Preventive Measures

Anti-Harassment Policies

In the #MeToo era, employers are taking a proactive approach to harassment policies and training.

By Jonathan D. Ash, Esq.

By now, employers should be aware that a comprehensive anti-harassment policy and annual anti-harassment training are critical components in preventing and defending against claims of harassment. A new year means a new opportunity to review existing employee handbooks and to map out a plan to provide harassment training for employees and supervisors.

In the #MeToo era, employees are hyperaware of anything that can potentially give rise to a claim. As a result, organizations should insist that their employees are educated about what constitutes actionable harassment, and what the company’s policies are in the event that harassment occurs.

The message this sends out is the same: The organization is doing everything necessary to provide a safe and harassment-free workplace.

Before the heightened awareness that came with the #MeToo movement, some courts were already recognizing the prophylactic power of anti-harassment policies and trainings. In a pair of cases decided in 1998—Faragher v. City of Boca Raton and Burlington Industries v. Ellerth—the U.S. Supreme Court established what is now referred to as the “Faragher-Ellerth Defense.” Under this affirmative defense, where available, an employer can defeat a claim of hostile work environment by showing that it exercised reasonable care to prevent harassing behavior and to promptly correct it when it occurs.

Some examples of reasonable care include maintaining comprehensive anti-harassment policies and regular sexual harassment prevention training. The Faragher-Ellerth Defense can also apply when an employee fails to take advantage of these preventative or corrective measures with no reasonable explanation.

Conversely, courts have also held that an employer’s failure to maintain such a policy is a critical factor in determining whether it was negligent or reckless in a hostile work environment case.

While not all jurisdictions recognize the Faragher-Ellerth Defense as an affirmative defense, the combined lesson of these cases could not be more clear: An employer that does the bare minimum, or nothing at all, is asking for trouble.

The first step is to review the existing policy to determine whether it is comprehensive enough by subjecting it to the following checklist of questions.

Does it:

  • Explain what constitutes harassment and/or discrimination?
  • Address the issue of consensual relationships in the workplace?
  • Identify the individuals to whom an employee can report a complaint of harassment?
  • Provide alternatives in the event that one of those individuals is the alleged harasser?
  • Outline the procedure for how such a complaint will be handled?
  • Make clear that retaliation of any kind is strictly prohibited?

It is one thing to have a policy, but it is something entirely different to have an effective policy. To that end, some states, including California and New York, have specific statutory requirements that a harassment policy must meet.

Many organizations will be tempted to stop there, but an increasing number of companies are discovering that a policy alone is not enough. Policies that are contained in an employee handbook or maintained on internal electronic systems are often forgotten and rarely looked at. Employers are addressing this issue by providing annual training.

Training—particularly live training as opposed to a video—gives the opportunity to highlight and emphasize the policy to employees and explain it to them in concrete, understandable terms. It also sends a message to the workforce that harassment is an issue that the employer takes seriously. Note that some states, including California, New York, Connecticut, and Maine, have made harassment training mandatory.

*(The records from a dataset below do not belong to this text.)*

Record WorkAcknowledgement := mkAck {
  a_magic : Z;
  a_abi_version : Z;
  a_descriptor_bytes : Z;
  a_status : Z;
  transaction_state : Z;
  a_reserved0 : Z;
  a_identity : Identity;
  packet_fingerprint : Z;
  reserved1 : Z;
}.

Definition initialize_acknowledgement (identity : option Identity) (fingerprint state : Z) (status : SparkStatus)
    : WorkAcknowledgement :=
  mkAck ACK_MAGIC ABI_VERSION ACKNOWLEDGEMENT_WIRE_BYTES (status_code status) state 0
    (default default_identity identity) fingerprint 0.

Definition ack_state_is_stored (state : Z) : bool := (1 <=? state) && (state <=? 6).

Definition validate_acknowledgement (ack : WorkAcknowledgement) (expected_identity : Identity)
    (expected_fingerprint : Z) : SparkStatus + Z :=
  if expected_fingerprint =? 0 then inl InvalidArgument
  else if negb (a_magic ack =? ACK_MAGIC) || negb (a_abi_version ack =? ABI_VERSION)
    || negb (a_descriptor_bytes ack =? ACKNOWLEDGEMENT_WIRE_BYTES)
  then inl AbiMismatch
  else if negb (validate_identity (a_identity ack)) || negb (bool_decide (a_identity ack = expected_identity))
    || negb (packet_fingerprint ack =? expected_fingerprint)
    || negb (bool_decide (is_Some (status_from_code (a_status ack))))
    || negb (ack_state_is_stored (transaction_state ack))
    || negb (a_reserved0 ack =? 0) || negb (reserved1 ack =? 0)
  then inl ValidationFailed
  else inr (a_status ack).

Definition acknowledgement_to_wire (ack : WorkAcknowledgement) : list Z :=
  le32 (a_magic ack) ++ le32 (a_abi_version ack) ++ le32 (a_descriptor_bytes ack) ++ le32 (a_status ack) ++
  le32 (transaction_state ack) ++ le32 (a_reserved0 ack) ++ identity_to_wire (a_identity ack) ++
  le64 (packet_fingerprint ack) ++ le64 (reserved1 ack).
(** A final event survives the wire in exactly 272 bytes, and the receiver accepts
    it exactly when it carries the magic and the descriptor size. *)
Theorem final_event_roundtrip event :
  event_words event ->
  length (final_event_to_wire event) = 272%nat /\
  final_event_from_wire (S := unit) (E := SparkStatus) (final_event_to_wire event) tt = Ret event tt /\
  (validate_final_event event = inr tt <->
   e_magic event = FINAL_EVENT_MAGIC /\ e_descriptor_bytes event = FINAL_EVENT_DESCRIPTOR_BYTES).
Proof.
  intros Hw. split; [by apply length_final_event_to_wire|]. split; [by apply final_event_wire_roundtrip|].
  unfold validate_final_event.
  destruct (Z.eqb_spec (e_magic event) FINAL_EVENT_MAGIC), (Z.eqb_spec (e_descriptor_bytes event) FINAL_EVENT_DESCRIPTOR_BYTES);
    cbn [negb orb]; naive_solver.
Qed.

(** ** Witnesses *)

Definition small_config : WorkControlConfig := mkWorkConfig 2 3 1024 64 8 1000 4 2 3.

Definition small_lane (k : Z) : WorkControlLane := mkLane 7 k 2 (100 + k) 40 0 41 9 2 1 2 1 513 [11; 12; 13].

Definition small_packet : WorkControlPacket := mkPacket 1 2 344 2 7 100 40 99 7 42 1 1001 2 0 1 2 0 2 1 0 5 64 64 16
  2 9 1 0 [11; 12; 13] 2 1 2 2 [21; 22] [small_lane 1; small_lane 2].

Ltac words :=
  unfold config_ok, packet_words, event_words, draft_words, identity_words;
  repeat match goal with
  | |- _ /\ _ => split
  | |- Forall _ _ => constructor
  | |- lane_words _ _ => unfold lane_words
  end; unfold word32, word64, byte; vm_compute; first [reflexivity|discriminate|split; first [discriminate|reflexivity]].

Lemma packet_wire_roundtrip_witness :
  calculate_packet_bytes small_config 2 = 344 /\
  exists wire, packet_to_wire small_config small_packet tt = Ret wire tt /\ Z.of_nat (length wire) = 344 /\
    packet_from_wire 200 small_config wire tt = Ret small_packet tt.
Proof.
  split; [vm_compute; reflexivity|]. destruct (packet_wire_roundtrip 200 small_config small_packet) as (wire&Hw&Hlen&Hback).
  - words.
  - words.
  - reflexivity.
  - vm_compute. discriminate.
  - vm_compute. reflexivity.
  - exists wire. split; [exact Hw|]. split; [exact Hlen|]. apply Hback. vm_compute. discriminate.
Defined.

(** The header of [small_packet] alone, announcing [n] lanes. *)
Definition short_wire (n : Z) : list Z := pad8 8 (packet_header (small_packet <| lane_count := n |>)).

Lemma packet_decode_total_witness :
  packet_from_wire 200 small_config (short_wire 2) tt = Fails AbiMismatch tt.
Proof.
  assert (Z.of_nat (length (short_wire 2)) <= ISIZE_MAX) as Hlen by (vm_compute; discriminate).
  pose proof (packet_decode_total 200 small_config (short_wire 2) Hlen) as H.
  destruct (packet_from_wire 200 small_config (short_wire 2) tt) as [p []|e []| |] eqn:E;
    [vm_compute in E; discriminate E|by rewrite H|vm_compute in E; discriminate E|destruct H].
Defined.

(** 184 bytes that announce 2^32 - 1 lanes abort a decoder with 256 GiB of heap left. *)
Lemma short_packet_exhausts_memory :
  Z.of_nat (length (short_wire U32_MAX)) = 184 /\ packet_from_wire (2 ^ 38) small_config (short_wire U32_MAX) tt = Panic.
Proof. split; vm_compute; reflexivity. Qed.

Definition wire_identity : Identity := mkIdentity 7 42 1 1001 2 0 1 1.

Lemma acknowledgement_handshake_witness :
  1 <> 0 /\ exists ack, acknowledgement_from_wire (S := unit) (E := SparkStatus) (acknowledgement_to_wire
    (initialize_acknowledgement (Some wire_identity) 99 2 Ok)) tt = Ret ack tt /\
    validate_acknowledgement ack wire_identity 99 = inr 0.
Proof.
  split; [lia|].
  destruct (acknowledgement_handshake wire_identity 99 2 Ok wire_identity 99) as [(ack&Hack&Hval) _];
    [words|reflexivity|words|reflexivity|lia|]. exists ack. split; [exact Hack|]. rewrite Hval. vm_compute. reflexivity.
Defined.

Definition sample_event : FinalEvent := mkEvent FINAL_EVENT_MAGIC 272 0 3 0 1 1 1 [101; 0; 0; 0; 0; 0; 0; 0] 0
  [0; 0; 0; 0; 0; 0; 0; 0] 7 8 0 5 7 42 1 1 1 0 1 1 0 0 0 (mkDraft 2 72 0 0 [0; 0; 0; 0; 0; 0; 0] [0; 0; 0; 0; 0; 0; 0]).

Lemma final_event_roundtrip_witness :
  1 <> 0 /\ final_event_from_wire (S := unit) (E := SparkStatus) (final_event_to_wire sample_event) tt = Ret sample_event tt.
Proof. split; [lia|]. apply (final_event_roundtrip sample_event). words. Defined.
(* ===== verification/KvIndex.v ===== *)
(** * The KV key domain and the open-addressed index (work_control.rs)

    The 128-bit keys of the KV block directory and the power-of-two table with
    linear probing and backward-shift deletion that both the sequence directory
    and the block table use.  [represents es m]: the table [es] stores exactly the
    finite map [m] and every probe chain is contiguous.  Probing then decides
    membership in [m], writing to the slot a missed probe returns is insertion and
    [kv_index_erase] is deletion. *)

From stdpp Require Export gmap.
From S2P Require Import Prelude.

(** ** Keys *)

Record KvKey := mkKvKey { key_low : Z; key_high : Z }.

#[export] Instance KvKey_eq_dec : EqDecision KvKey.
Proof. solve_decision. Defined.

#[export] Instance KvKey_countable : Countable KvKey.
Proof.
  refine (inj_countable' (fun k => (key_low k, key_high k)) (fun p => mkKvKey p.1 p.2) _).
  by intros [].
Defined.

Definition empty_key : KvKey := mkKvKey 0 0.

Definition key_is_empty (k : KvKey) : bool := (key_low k =? 0) && (key_high k =? 0).

(** The splitmix64 finalizer. *)
Definition kv_mix (value : Z) : Z :=
  let value := Z.lxor value (Z.shiftr value 30) in
  let value := value *u64 0xbf58476d1ce4e5b9 in
  let value := Z.lxor value (Z.shiftr value 27) in
  let value := value *u64 0x94d049bb133111eb in
  Z.lxor value (Z.shiftr value 31).

Definition private_key (sequence_id logical_block_index : Z) : KvKey :=
  let low := kv_mix (Z.lxor sequence_id (logical_block_index *u64 0x9e3779b97f4a7c15)) in
  let high := Z.lor (kv_mix (Z.lxor low 0xd6e8feb86659fd93)) 1 in
  mkKvKey low high.

(** [(digest_high | 2) & !1] on [u64]. *)
Definition content_key (digest_low digest_high : Z) : KvKey :=
  mkKvKey digest_low (Z.land (Z.lor digest_high 2) (U64_MAX - 1)).

(** ** The table *)

(** [trait KvIndexed: Copy + Default]; the default entry is the vacant one. *)
Class KvIndexed (E : Type) := {
  entry_key : E -> KvKey;
  entry_default : E;
  entry_default_key : entry_key entry_default = empty_key;
}.

Definition kv_index_home (key : KvKey) (mask : Z) : Z := u32 (Z.land (key_low key) mask).

Section operations.
Context {E : Type} `{KvIndexed E}.

(** One step of the probe: the slot decides, or the probe moves on. *)
Definition probe_step {S F} (entries : list E) (key : KvKey) (mask : Z) (_ : Z) (slot : Z)
    : M S F (flow Z (Z * bool)) :=
  let! e := index entries slot in
  if key_is_empty (entry_key e) then ret (Break (slot, false))
  else if bool_decide (entry_key e = key) then ret (Break (slot, true))
  else ret (Continue (Z.land (slot +u32 1) mask)).

Definition kv_index_probe {S F} (entries : list E) (key : KvKey) : M S F (Z * bool) :=
  let mask := u32 (Z.of_nat (length entries)) -u32 1 in
  let! r := for_flow (range 0 (mask + 1)) (probe_step entries key mask) (kv_index_home key mask) in
  match r with Break res => ret res | Continue _ => ret (U32_MAX, false) end.

Definition kv_index_find {S F} (entries : list E) (key : KvKey) : M S F (option Z) :=
  let! r := kv_index_probe entries key in
  ret (if snd r then Some (fst r) else None).

(** [while scan != hole]: one iteration of the backward shift. *)
Definition erase_step {F} (mask : Z) (hs : Z * Z) : M (list E) F (flow (Z * Z) unit) :=
  let '(hole, scan) := hs in
  if scan =? hole then ret (Break tt) else
  let! entries := gets id in
  let! e := index entries scan in
  if key_is_empty (entry_key e) then ret (Break tt) else
  let home := kv_index_home (entry_key e) mask in
  let hole_distance := Z.land (hole -u32 home) mask in
  let scan_distance := Z.land (scan -u32 home) mask in
  if scan_distance <=? hole_distance then ret (Continue (hole, Z.land (scan +u32 1) mask)) else
  do! modify (fun es => <[Z.to_nat hole := e]> es) in
  do! modify (fun es => <[Z.to_nat scan := entry_default]> es) in
  ret (Continue (scan, Z.land (scan +u32 1) mask)).

(** Fuel: one step per slot.  The scan meets a vacant slot within one revolution
    when the table has one besides the erased slot. *)
Definition kv_index_erase {F} (slot : Z) : M (list E) F unit :=
  let! entries := gets id in
  let mask := u32 (Z.of_nat (length entries)) -u32 1 in
  do! index entries slot in
  do! modify (fun es => <[Z.to_nat slot := entry_default]> es) in
  loop (Datatypes.S (length entries)) (erase_step mask) (slot, Z.land (slot +u32 1) mask).

End operations.

(** ** Cyclic distance *)

(** How many slots a probe that starts at [a] passes before it reaches [b], in a
    table of [n] slots. *)
Definition dist (n a b : Z) : Z := (b - a) mod n.

Lemma dist_cases n a b :
  0 <= a < n -> 0 <= b < n -> (a <= b /\ dist n a b = b - a) \/ (b < a /\ dist n a b = b - a + n).
Proof.
  intros Ha Hb. unfold dist. destruct (decide (a <= b)); [left|right].
  - split; [done|]. apply Z.mod_small. lia.
  - split; [lia|]. rewrite <-(Z.mod_add (b - a) 1) by lia. rewrite Z.mod_small; lia.
Qed.

(** The slot after [a]. *)
Definition next_slot (n a : Z) : Z := if a + 1 =? n then 0 else a + 1.

Lemma next_slot_range n a : 0 <= a < n -> 0 <= next_slot n a < n.
Proof. intros. unfold next_slot. destruct (Z.eqb_spec (a + 1) n); lia. Qed.

(** Reduce the cyclic distance from [a] to [b] to linear arithmetic. *)
Ltac cyc n a b :=
  let H := fresh "Hd" in destruct (dist_cases n a b) as [[? H]|[? H]]; [lia|lia| |]; rewrite ?H in *.

Lemma dist_next n a b : 0 <= a < n -> 0 <= b < n -> next_slot n b <> a ->
  dist n a (next_slot n b) = dist n a b + 1.
Proof.
  intros Ha Hb. unfold next_slot. destruct (Z.eqb_spec (b + 1) n); intros.
  - cyc n a b; cyc n a 0; lia.
  - cyc n a b; cyc n a (b + 1); lia.
Qed.

Lemma dist_next_self n a : 0 <= a < n -> next_slot n a <> a -> dist n a (next_slot n a) = 1.
Proof.
  intros Ha Hne. rewrite dist_next by done. unfold dist. rewrite Z.sub_diag, Z.mod_0_l; lia.
Qed.

Lemma dist_range n a b : 0 < n -> 0 <= dist n a b < n.
Proof. intros. unfold dist. apply Z.mod_pos_bound. lia. Qed.

(** ** Slots of a power-of-two table *)

Section pow2.
Context (k n : Z) (Hk : 0 <= k <= 31) (Hn : n = 2 ^ k).

Lemma pow2_bounds : 0 < n <= 2147483648.
Proof.
  subst n. split; [apply Z.pow_pos_nonneg; lia|].
  replace 2147483648 with (2 ^ 31) by reflexivity. apply Z.pow_le_mono_r; lia.
Qed.

Lemma pow2_mask : u32 n -u32 1 = n - 1.
Proof. pose proof pow2_bounds. rewrite (u32_small n) by lia. apply u32_small. lia. Qed.

Lemma land_mask x : Z.land x (n - 1) = x mod n.
Proof. subst n. rewrite <-Z.land_ones by lia. rewrite Z.ones_equiv. done. Qed.

Lemma u32_mod x : u32 x mod n = x mod n.
Proof.
  unfold u32. subst n. replace 4294967296 with (2 ^ k * 2 ^ (32 - k)).
  - rewrite Z.rem_mul_r by (try apply Z.pow_nonzero; try apply Z.pow_pos_nonneg; lia).
    rewrite Z.mul_comm, Z.mod_add by (apply Z.pow_nonzero; lia).
    apply Z.mod_mod. apply Z.pow_nonzero; lia.
  - rewrite <-Z.pow_add_r by lia. by replace (k + (32 - k)) with 32 by lia.
Qed.

Lemma home_mask key : kv_index_home key (n - 1) = key_low key mod n.
Proof.
  pose proof pow2_bounds. unfold kv_index_home. rewrite land_mask. apply u32_small.
  pose proof (Z.mod_pos_bound (key_low key) n). lia.
Qed.

Lemma home_range key : 0 <= kv_index_home key (n - 1) < n.
Proof. pose proof pow2_bounds. rewrite home_mask. apply Z.mod_pos_bound. lia. Qed.

Lemma next_mask a : 0 <= a < n -> Z.land (a +u32 1) (n - 1) = next_slot n a.
Proof.
  intros Ha. rewrite land_mask, u32_mod. unfold next_slot.
  destruct (Z.eqb_spec (a + 1) n) as [->|]; [apply Z.mod_same|apply Z.mod_small]; lia.
Qed.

Another best practice is to conduct separate trainings for employees and supervisors. The reason is simple: The company’s expectations of these groups are significantly different. Supervisors can create liability for the employer if they harass another employee or become aware of harassment and fail to take prompt remedial measures. That makes it critical that supervisors understand their role and expectations.

The training for employees, in addition to explaining the policy, can also provide a productive forum for questions to be answered. As comprehensive as the policy may be, it can still be difficult to cover every scenario that may arise. With the recent barrage of harassment allegations in the media, some employees may have legitimate questions about what is acceptable in the workplace. One topic that always seems to come up is how the rules should apply when there is a work function or informal social gathering outside of the workplace. Another recurring question in the #MeToo era is whether it is possible to have a consensual romantic relationship in the workplace when there is an imbalance of power.

Training can also be an effective tool when there has been a complaint of harassment and a subsequent investigation. If no harassment has been found, it may still be a good opportunity to revisit the topic of harassment with employees so they understand it will not be tolerated. If the harassment has been substantiated, the training could provide evidence of the employer’s effective remedial measures, in addition to whatever discipline or corrective action was taken with the alleged harasser. The employer may also require the alleged harasser to engage in one-on-one harassment training that is then documented in their file.

In today’s environment, employers cannot sit idly by while the world around them is rapidly changing. Proactive approaches are essential to prevent all forms of workplace harassment—and to protect the company from being hauled into court to defend against such claims.


Jonathan D. Ash, Esq. is partner at Fox Rothschild LLP.